»»

(* ===== verification/FeatureStatus.v ===== *)
(** * src/features/status.js

    The state of a function for the telemetry, and the recurring task: its
    timer and whether it was stopped. *)

From S2P Require Import Prelude.

Local Open Scope Z_scope.

Definition MAX_MSG : nat := 200.

Record last_error := LastError { le_at : Z; le_message : jstr }.

Record feature_status := FeatureStatus {
  fs_enabled : bool; fs_running : bool;
  fs_lastRunAt : option Z; fs_lastOkAt : option Z; fs_lastError : option last_error }.

Definition status_new : feature_status := FeatureStatus false false None None None.

Definition setEnabled (s : feature_status) (on : bool) : feature_status :=
  FeatureStatus on (if on then fs_running s else false) (fs_lastRunAt s) (fs_lastOkAt s) (fs_lastError s).

Definition start (s : feature_status) (now : Z) : feature_status :=
  FeatureStatus (fs_enabled s) true (Some now) (fs_lastOkAt s) (fs_lastError s).

Definition ok (s : feature_status) (now : Z) : feature_status :=
  FeatureStatus (fs_enabled s) false (fs_lastRunAt s) (Some now) None.

(** The text of the error is given. *)
Definition fail (s : feature_status) (now : Z) (message : jstr) : feature_status :=
  FeatureStatus (fs_enabled s) false (fs_lastRunAt s) (fs_lastOkAt s) (Some (LastError now (take MAX_MSG message))).

(** ** The recurring task *)

(** The pending timer as its delay. *)
Record task := Task { ta_timer : option Z; ta_stopped : bool }.

Definition task_new : task := Task None false.

Definition schedule (t : task) (ms : Z) : task :=
  if ta_stopped t then t else Task (Some (Z.max 0 ms)) (ta_stopped t).

Definition task_start (t : task) (firstDelayMs : Z) : task := schedule (Task (ta_timer t) false) firstDelayMs.
Definition task_stop (t : task) : task := Task None true.

(** [run]: the timer fires, and whether the task is called; its end. *)
Definition run_begin (t : task) : task * bool := (Task None (ta_stopped t), negb (ta_stopped t)).
Definition run_end (t : task) (delay : Z) : task := if ta_stopped t then t else schedule t delay.
(** ** Times *)

(** [/^([01]\d|2[0-3]):([0-5]\d)$/] *)
Definition TIME_RE (s : jstr) : option (Z * Z) :=
  match s with
  | [a; b; c; d; e] =>
      if (((a =? 48) || (a =? 49)) && is_digit b || (a =? 50) && (48 <=? b) && (b <=? 51))
         && (c =? 58) && (48 <=? d) && (d <=? 53) && is_digit e
      then Some ((a - 48) * 10 + (b - 48), (d - 48) * 10 + (e - 48)) else None
  | _ => None
  end.

Definition minutes (v : option json) (allow24 : bool) : option Z :=
  match v with
  | Some (JStr s) =>
      if allow24 && bool_decide (s = js "24:00") then Some 1440
      else (λ hm : Z * Z, hm.1 * 60 + hm.2) <$> TIME_RE s
  | _ => None
  end.

(** [p / 2 ^ e] with the twos cancelled *)
Fixpoint cancel (fuel : nat) (p : Z) (e : Z) : num :=
  match fuel with
  | S fuel => if (0 <? e) && Z.even p then cancel fuel (p / 2) (e - 1)
              else match e with Zpos k => NFrac p k | _ => NInt p end
  | O => NInt p
  end.
(** [v * 1000] as a double *)
Definition times1000 (v : num) : num :=
  match v with
  | NInt z => let r := round53 (z * 1000) in if 1024 <=? Z.log2 (Z.abs r) then NInf (r <? 0) else NInt r
  | NFrac m e => cancel (S (Pos.to_nat e)) (round53 (m * 1000)) (Z.pos e)
  | NInf neg => NInf neg
  end.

««

TASK GOAL:
Please reproduce, exactly as they appear above, the lines from the line containing "From S2P Require Import Prelude." up to and including the line containing "fs_enabled : bool; fs_running : bool;".

OUTPUT FOR THIS TASK:
From S2P Require Import Prelude.

Local Open Scope Z_scope.

Definition MAX_MSG : nat := 200.

Record last_error := LastError { le_at : Z; le_message : jstr }.

Record feature_status := FeatureStatus {
  fs_enabled : bool; fs_running : bool;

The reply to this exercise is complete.